The CT scans of CMM-V-4536 (Fig. 3) reveal that there was no development of a frontal sinus, although the anterior portion of the frontal is broadly excavated where it received the posterior part of the nasal passage or a maxillary sinus. In the protocetid Aegyptocetus tarfa, a similarly positioned intracranial cavity has been referred to as the maxillary sinus (actually subdivided into medial and lateral parts), and in that taxon, the maxilla forms the anterior wall of the cavity and a thin partition that separates it from the nasal passages proper (Bianucci and Gingerich, 2011: Fig. 4). Although no such lamina is preserved in CMM-V-4536, given the preservation of the skull, we would not be surprised if such a structure was lost during its exhumation or transport by the Pamunkey River. Among cetaceans, frontal sinuses have been reported in the basilosaurid Dorudon (Uhen, 2004, Figs. 29D, 31), the protocetid Carolinacetus (Geisler et al., 2005), and the remingtonocetid Remingtonocetus (Bajpai et al., 2011). In each case, the structure reported as a frontal sinus is an intracranial excavation of the frontal bone. However, without more detailed descriptions of how these spaces relate to vascular foramina, the diploe of the frontal bone, and/or the nasal passages, the differences between CMM-V-4536 and these specimens may simply reflect different terminology for similar morphology.

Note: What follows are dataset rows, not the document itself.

Lemma demo_sys_pinv : pinv demo_k demo_sys.
Proof.
  assert (procs demo_sys = {[9%nat := Proc 0 0 (replicate 16 None)]}) as Hp by (by vm_compute).
  assert (ios demo_sys = {[5%nat := demo_io]}) as Hi by (by vm_compute).
  assert (∀ i, refs (procs demo_sys) i = 0) as Hr.
  { intros i. rewrite Hp. unfold refs. rewrite map_fold_singleton, cnt_none; [done|by apply Forall_replicate]. }
  split; [split| |by vm_compute|].
  - intros i o. rewrite Hi, Hr. intros [<- <-]%lookup_singleton_Some. done.
  - intros i. rewrite Hr, Hi. unfold demo_k. case_decide as E; [subst; rewrite lookup_singleton_eq; eauto|lia].
  - intros p x. rewrite Hp. by intros [<- <-]%lookup_singleton_Some.
  - rewrite Hp, map_size_singleton. lia.
  - intros i. unfold demo_k. case_decide; lia.
  - intros p x. rewrite Hp. by intros [<- <-]%lookup_singleton_Some.
Qed.

(** The device is opened and its descriptor duplicated. *)
Definition demo_open : psys unit := (syscall (demo_services 5) (RDevopen (-1) 1 0) demo_sys).2.
Definition demo_dup : psys unit := (syscall (demo_services 5) (RIodup 0 (-1)) demo_open).2.

Lemma demo_open_cur : cur_ok demo_open (Some 9%nat).
Proof. split; [by vm_compute|]. intros p [= <-]. vm_compute. eauto. Qed.

Lemma demo_open_run : syscall (demo_services 5) (RDevopen (-1) 1 0) demo_sys = (Ret (Some (0, [])), demo_open).
Proof. by vm_compute. Qed.

Lemma demo_open_pinv : pinv demo_k demo_open.
Proof.
  apply (syscall_ok (demo_services 5) demo_k demo_sys (Some 9%nat) (RDevopen (-1) 1 0) (Some (0, [])));
    [apply _|apply demo_sys_pinv|apply demo_sys_cur|by vm_compute|apply demo_open_run].
Qed.

Lemma references_counted_witness :
  (∀ i o, ios demo_dup !! i = Some o → refcnt o = refs (procs demo_dup) i + demo_k i) ∧
  ∀ p x fd i, procs demo_dup !! p = Some x → slot x fd = Some i → ∃ o, ios demo_dup !! i = Some o ∧ 0 < refcnt o.
Proof.
  apply (references_counted demo_k demo_sys demo_dup demo_sys_pinv).
  eapply rtc_l; [apply (ps_call (demo_services 5) demo_sys (Some 9%nat) (RDevopen (-1) 1 0) (Some (0, [])) demo_open)|];
    [apply _|apply demo_sys_cur|by vm_compute|apply demo_open_run|].
  eapply rtc_l; [|apply rtc_refl]. apply (ps_call (demo_services 5) demo_open (Some 9%nat) (RIodup 0 (-1)) (Some (1, [])));
    [apply _|apply demo_open_cur|by vm_compute|by vm_compute].
Defined.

The dorsal surface of the frontal has a scattering of over a dozen minute foramina (only three of which are indicated in Fig. 1A) which we interpreted as having carried frontal diploic veins. Most of the foramina face dorsally or laterally and are within 30 mm of the sutural surface with the nasal. Similarly positioned foramina occur in Georgiacetus (personal observation), although in the holotype of that taxon the foramina are larger, face anteriorly, and lead into distinct anteroposteriorly aligned sulci. Intracranially, the foramina for the frontal diploic veins can be traced into a ragged space that is continuous with the diploe of the frontal bone (Fig. 3I–M). Ventrally, this diploic sinus connects with the canals for the olfactory bulbs. Additional diploic veins connected to this space open into the roof of the orbit (Fig. 1B).


Much of the ethmoid is well preserved in CMM-V-4536. CT scans show the frontal-ethmoid sutures as well as textural differences between the two bones (Fig. 3). Anteriorly, below the deeply furrowed frontal shield, the dorsal margin of the ethmoid encloses a pair of tubular troughs (the dorsal nasal meatuses) separated along their entire preserved length by a median nasal septum. Each dorsal nasal meatus opens ventrally into the much larger posterior narial passage. Posteriorly, each olfactory recess is continuous with the narial passage where the ethmoturbinates find their full expression within the ethmoidal labyrinth/olfactory recess. For the most part, the ethmoturbinates project medially from the lateral side of the ethmoid into the olfactory recess. In total there are seven or eight individual ethmoturbinates on each side, although three are much larger than the others. Distally, these larger turbinates further subdivide (Fig. 4). In general, the ethmoturbinates are quite thick and are slightly curved, not scroll-shaped, as in terrestrial mammals. The only exception is one of the middle ethmoturbinates, which curls ventrally 180 degrees to form a partial coil (Fig. 3H). At the posterior-most end of the olfactory recess—level of the ethmoidal foramen—the turbinates give way to the diminutive cribriform plate (Fig. 3I,J). Immediately above the cribriform plate are the pockets that held the olfactory bulbs (Fig. 4). Posteriorly, they merge into the canal that held the olfactory tracts (Figs. 3M–O, 4).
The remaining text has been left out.